- **Dataset extract**
Lemma linked_dequeue m p k l : linked m (k :: l) → waits m p (lf_ptr k) →
  linked (delete p m) (without p k :: l).
Proof.
  intros Hl (w & Hw & Hnx). pose proof Hl as [Hn Hq Hd Hx Ha]. split.
  - done.
  - intros k' q [->|Hk']%elem_of_cons Hin; simpl in *.
    + apply list_elem_of_filter in Hin as [Hne Hin].
      destruct (Hq k q) as (w' & ? & ?); [set_solver|done|]. exists w'. by rewrite lookup_delete_ne.
    + destruct (Hq k' q) as (w' & ? & Hnx'); [set_solver|done|]. exists w'.
      rewrite lookup_delete_ne; [done|]. intros ->.
      assert (lf_ptr k = lf_ptr k') as He by congruence.
      apply NoDup_cons in Hn as [Hn _]. apply Hn. rewrite He. by apply list_elem_of_fmap_2.
  - intros k' [->|Hk']%elem_of_cons; simpl; [|apply Hd; set_solver].
    apply NoDup_filter, Hd. set_solver.
  - intros q w' b [Hne Hw']%lookup_delete_Some Hb.
    destruct (Hx q w' b Hw' Hb) as (k' & [->|Hk']%elem_of_cons & ? & ? & ?).
    + eexists. split; [apply elem_of_cons; by left|]. simpl. split_and!; [done| |done].
      apply list_elem_of_filter. naive_solver.
    + exists k'. split; [set_solver|done].
  - intros q w' [Hne Hw']%lookup_delete_Some. by apply (Ha q).
Qed.
Lemma linked_gone m p w l : linked m l → m !! p = Some w → w_next w = None → linked (delete p m) l.
Proof.
  intros [Hn Hq Hd Hx Ha] Hw Hnx. split; [done| |done| |].
  - intros k q Hk Hin. destruct (Hq k q Hk Hin) as (w' & ? & ?). exists w'.
    rewrite lookup_delete_ne; [done|]. intros ->. simplify_eq.
  - intros q w' b [_ Hw']%lookup_delete_Some. by apply (Hx q).
  - intros q w' [_ Hw']%lookup_delete_Some. by apply (Ha q).
Qed.

(** What [enqueue] and [dequeue] do to a list without duplicate addresses. *)
Lemma map_at_ptr (g : lockf → lockf) l b : NoDup (lf_ptr <$> l) → b ∈ l →
  ∃ l1 l2, l = l1 ++ b :: l2 ∧
    (λ k, if bool_decide (lf_ptr k = lf_ptr b) then g k else k) <$> l = l1 ++ g b :: l2.
Proof.
  intros Hn (l1 & l2 & ->)%list_elem_of_split. exists l1, l2. split; [done|].
  rewrite fmap_app, fmap_cons in Hn. apply NoDup_app in Hn as (_ & H1 & [H2 _]%NoDup_cons).
  assert (Hid : ∀ x : list lockf, (∀ k, k ∈ x → lf_ptr k ≠ lf_ptr b) →
    (λ k, if bool_decide (lf_ptr k = lf_ptr b) then g k else k) <$> x = x).
  { intros x Hx. induction x as [|k x IH]; [done|]. csimpl. rewrite bool_decide_eq_false_2 by set_solver.
    rewrite IH; [done|set_solver]. }
  rewrite fmap_app, fmap_cons, bool_decide_eq_true_2 by done. rewrite !Hid; [done|..].
  - intros k Hk He. apply H2. rewrite <-He. by apply list_elem_of_fmap_2.
  - intros k Hk He. apply (H1 (lf_ptr k)); [by apply list_elem_of_fmap_2|]. rewrite He. left.
Qed.

(** ** Deadlock detection returns *)

Lemma waits_on_spec st p w : waits_on st p = Some w →
  ∃ k, waiters st !! k = Some w ∧ w_proc w = p ∧ w_asleep w = true.
Proof.
  unfold waits_on. intros (e & He & ->)%fmap_Some. apply head_Some_elem_of in He.
  apply list_elem_of_filter in He as [[? ?] He]. destruct e as [k w'].
  apply elem_of_map_to_list in He. simpl in *. eauto.
Qed.

Lemma find_lock_spec l k : NoDup (lf_ptr <$> l) → k ∈ l → find_lock l (lf_ptr k) = Some k.
Proof.
  intros Hn Hk. unfold find_lock. induction l as [|x l IH]; [set_solver|]. simpl.
  apply NoDup_cons in Hn as [Hx Hn]. apply elem_of_cons in Hk as [->|Hk].
  - by rewrite bool_decide_eq_true_2.
  - rewrite bool_decide_eq_false_2; [by apply IH|]. intros He. apply Hx. rewrite He.
    by apply list_elem_of_fmap_2.
Qed.

(** The lock that a sleeping request waits for. *)
Lemma asleep_blocked m l p w : linked m l → m !! p = Some w → w_asleep w = true →
  ∃ k, k ∈ l ∧ w_next w = Some (lf_ptr k) ∧ find_lock l (lf_ptr k) = Some k ∧ blocks k (w_lock w).
Proof.
  intros Hl Hw Ha. destruct (linked_asleep _ _ Hl p w Hw Ha) as [b Hb].
  destruct (linked_next _ _ Hl p w b Hw Hb) as (k & Hk & <- & _ & Hbl).
  exists k. split_and!; [done|done| |done]. apply find_lock_spec; [|done]. by destruct Hl.
Qed.

Lemma deadlock_total nlwps l st curproc : linked (waiters st) l →
  ∀ i p, ∃ b, deadlock i nlwps l st curproc p = Ok b.
Proof.
  intros Hl. induction i as [|i IH]; intros p; simpl; [by eexists|].
  case_bool; [by eexists|]. destruct (waits_on st p) as [w|] eqn:E; [|by eexists].
  apply waits_on_spec in E as (q & Hw & _ & Ha).
  destruct (asleep_blocked _ _ q w Hl Hw Ha) as (k & Hk & -> & -> & _).
  repeat case_bool; [by eexists..|apply IH].
Qed.

(** ** The two kinds of change of state *)

(** Structures in hand are freed. *)
Lemma sys_ok_free H H' s st' : sys_ok H s → waiters st' = waiters (kern s) →
  nextptr st' = nextptr (kern s) → H' ⊆+ H → sys_ok H' (Sys (files s) st').
Proof.
  intros [] Hw Hn Hsub. split; simpl; rewrite ?Hw, ?Hn; try done.
  - eapply NoDup_sub; [|done]. by apply (fmap_submseteq lf_ptr), submseteq_skips_r.
  - intros k Hk. apply so_fresh0. eapply elem_of_submseteq; [exact Hk|]. by apply submseteq_skips_r.
Qed.

Lemma so_not_pending H s k : sys_ok H s → k ∈ H → waiters (kern s) !! lf_ptr k = None.
Proof.
  intros Hs Hk. apply eq_None_not_Some. intros [w Hw]. destruct (so_req H s Hs _ _ Hw) as [Hp _].
  pose proof (so_nodup H s Hs) as Hn. rewrite fmap_app, NoDup_app in Hn. destruct Hn as (_ & Hn & _).
  apply (Hn (lf_ptr k)); [by apply list_elem_of_fmap_2|]. rewrite <-Hp. apply list_elem_of_fmap_2.
  rewrite (pending_delete _ _ _ Hw). set_solver.
Qed.

(** A request goes to sleep on [b]. *)
Lemma sys_ok_sleep s f lock sp b c :
  sys_ok (lock :: option_list sp) s → lock_req lock sp → b ∈ file_locks s f → blocks b lock →
  sys_ok [] (set_file s f (enqueue (file_locks s f) (lf_ptr b) (lf_ptr lock))
    (set_waiter (kern s) (lf_ptr lock) (Waiter lock f c sp (Some (lf_ptr b)) true))).
Proof.
  intros Hs Hr Hb Hbl. pose proof (so_linked_split _ s f Hs) as Hl.
  destruct (so_locks _ s f Hs) as (Hwf & Hex & Hty).
  assert (Hnp := so_not_pending _ s lock Hs ltac:(set_solver)).
  destruct (map_at_ptr (λ k, set_blkhd k (lf_blkhd k ++ [lf_ptr lock])) (file_locks s f) b)
    as (l1 & l2 & Hfl & He); [|done|].
  { destruct Hl as [Hn _ _ _ _]. rewrite fmap_app in Hn. by apply NoDup_app in Hn as [? _]. }
  unfold enqueue. rewrite He. rewrite Hfl in Hwf, Hex, Hty, Hl.
  set (l' := l1 ++ set_blkhd b (lf_blkhd b ++ [lf_ptr lock]) :: l2).
  assert (Hptr : lf_ptr <$> l' = lf_ptr <$> file_locks s f).
  { unfold l'. by rewrite Hfl, !fmap_app. }
  assert (Hall : all_locks (set_file s f l' (set_waiter (kern s) (lf_ptr lock)
    (Waiter lock f c sp (Some (lf_ptr b)) true))) ≡ₚ l' ++ others s f) by apply all_locks_set.
  assert (Hptrs : lf_ptr <$> (l' ++ others s f) ++ (lock :: option_list sp) ++ pending (waiters (kern s))
    ≡ₚ lf_ptr <$> (lock :: option_list sp) ++ all_locks s ++ pending (waiters (kern s))).
  { rewrite (all_locks_split s f). rewrite app_assoc, (Permutation_app_comm (_ ++ others s f)).
    rewrite <-!app_assoc, !fmap_app. by rewrite Hptr. }
  split.
  - intros g l. simpl. destruct (decide (g = f)) as [->|].
    + rewrite lookup_insert_eq. intros [= <-]. split_and!.
      * by apply list_wf_blkhd.
      * by apply exclusive_blkhd.
      * intros k Hk. unfold l' in Hk. apply elem_of_app in Hk as [?|[->|?]%elem_of_cons]; [apply Hty; set_solver|..].
        -- apply (Hty b). set_solver.
        -- apply Hty. set_solver.
    + rewrite lookup_insert_ne by done. by apply (so_file _ s Hs).
  - rewrite Hall. unfold l'. rewrite perm_pick in Hl |- *. by apply linked_enqueue.
  - intros p w. simpl. destruct (decide (p = lf_ptr lock)) as [->|].
    + rewrite lookup_insert_eq. by intros [= <-].
    + rewrite lookup_insert_ne by done. by apply (so_req _ s Hs).
  - intros p w x. simpl. destruct (decide (p = lf_ptr lock)) as [->|].
    + rewrite lookup_insert_eq. intros [= <-]. simpl. intros [= <-].
      rewrite file_locks_set. rewrite Hptr. by apply list_elem_of_fmap_2.
    + rewrite lookup_insert_ne by done. intros Hw Hx. pose proof (so_home _ s Hs p w x Hw Hx) as Hh.
      destruct (decide (w_file w = f)) as [He'|]; [|by rewrite file_locks_set_ne].
      rewrite He' in Hh |- *. by rewrite file_locks_set, Hptr.
  - rewrite Hall. simpl. rewrite pending_insert by done. rewrite Hptrs. by apply (so_nodup _ s Hs).
  - intros k. rewrite Hall. simpl. rewrite pending_insert by done. intros Hk.
    assert (Hk2 : lf_ptr k ∈ lf_ptr <$> (lock :: option_list sp) ++ all_locks s ++ pending (waiters (kern s)))
      by (rewrite <-Hptrs; by apply list_elem_of_fmap_2).
    apply list_elem_of_fmap in Hk2 as (k' & -> & Hk'). by apply (so_fresh _ s Hs).
Qed.

(** The owner's locks in the range of [u] go away. *)
Lemma sys_ok_clear H s f u sp st' : sys_ok (H ++ option_list sp) s → valid_range u →
  (∀ x, sp = Some x → spare_ok u sp) → (sp = None → cut_needs_spare u (file_locks s f) = false) →
  waiters st' = wake_map (cut_woken u (file_locks s f)) (waiters (kern s)) →
  nextptr st' = nextptr (kern s) →
  sys_ok (H ++ option_list (if cut_needs_spare u (file_locks s f) then None else sp))
    (set_file s f (cut_all u (from_option lf_ptr O sp) (file_locks s f)) st').
Proof.
  intros Hs Hu Hsp Hnone Hw Hn. destruct (so_locks _ s f Hs) as (Hwf & Hex & Hty).
  assert (Hfr : cut_needs_spare u (file_locks s f) = true → ∃ x, sp = Some x).
  { destruct sp as [x|]; [by eexists|]. intros. by rewrite Hnone in *. }
  eapply sys_ok_edit; [exact Hs|by apply cut_all_wf|by apply exclusive_cut; [|apply Hwf|]|..].
  - intros k Hk. destruct (cut_all_from u _ _ k Hu (proj1 Hwf) Hk) as (y & Hy & _ & _ & _ & ->). auto.
  - rewrite Hw. apply linked_cut; [by eapply so_linked_split|done|done|].
    intros Hns. destruct (Hfr Hns) as [x ->]. simpl. rewrite <-all_locks_split.
    pose proof (so_nodup _ s Hs) as Hnd. rewrite !fmap_app, !NoDup_app in Hnd.
    intros Hin. destruct Hnd as (_ & Hnd & _). apply (Hnd (lf_ptr x)); [set_solver|].
    apply elem_of_app. by left.
  - rewrite Hw. apply same_requests_wake.
  - done.
  - pose proof (cut_all_ptrs u (from_option lf_ptr O sp) (file_locks s f) Hwf Hu) as Hp.
    rewrite <-!app_assoc, !(fmap_app lf_ptr H). apply submseteq_skips_l.
    rewrite !fmap_app. destruct (cut_needs_spare u (file_locks s f)) eqn:Hns; simpl in *.
    + destruct (Hfr eq_refl) as [x ->]. done.
    + by apply submseteq_skips_l.
Qed.

(** A request leaves the store, with its structures in hand. *)
Definition leave (s : sys) (p : nat) (w : waiter) : sys :=
  let l := file_locks s (w_file w) in
  set_file s (w_file w) (match w_next w with Some b => dequeue l b p | None => l end)
    (Kst (delete p (waiters (kern s))) (lockcnt (kern s)) (nextptr (kern s))).

Lemma dequeue_spec m s p w b : linked m (all_locks s) → m !! p = Some w → w_next w = Some b →
  b ∈ (lf_ptr <$> file_locks s (w_file w)) →
  ∃ l1 l2 k, file_locks s (w_file w) = l1 ++ k :: l2 ∧ lf_ptr k = b ∧
    dequeue (file_locks s (w_file w)) b p = l1 ++ without p k :: l2.
Proof.
  intros Hl Hw Hb (k & -> & Hk)%list_elem_of_fmap. rewrite (all_locks_split s (w_file w)) in Hl.
  destruct (map_at_ptr (without p) (file_locks s (w_file w)) k) as (l1 & l2 & Hfl & He); [|done|].
  { destruct Hl as [Hn _ _ _ _]. rewrite fmap_app in Hn. by apply NoDup_app in Hn as [? _]. }
  exists l1, l2, k. split_and!; [done|done|]. rewrite <-He. done.
Qed.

- **Your assignment**
In the answer, the lines from the first line of the data above through the line containing "- intros k' q" must appear exactly as written, with nothing else.

- **Exercise solution**
Lemma linked_dequeue m p k l : linked m (k :: l) → waits m p (lf_ptr k) →
  linked (delete p m) (without p k :: l).
Proof.
  intros Hl (w & Hw & Hnx). pose proof Hl as [Hn Hq Hd Hx Ha]. split.
  - done.
  - intros k' q [->|Hk']%elem_of_cons Hin; simpl in *.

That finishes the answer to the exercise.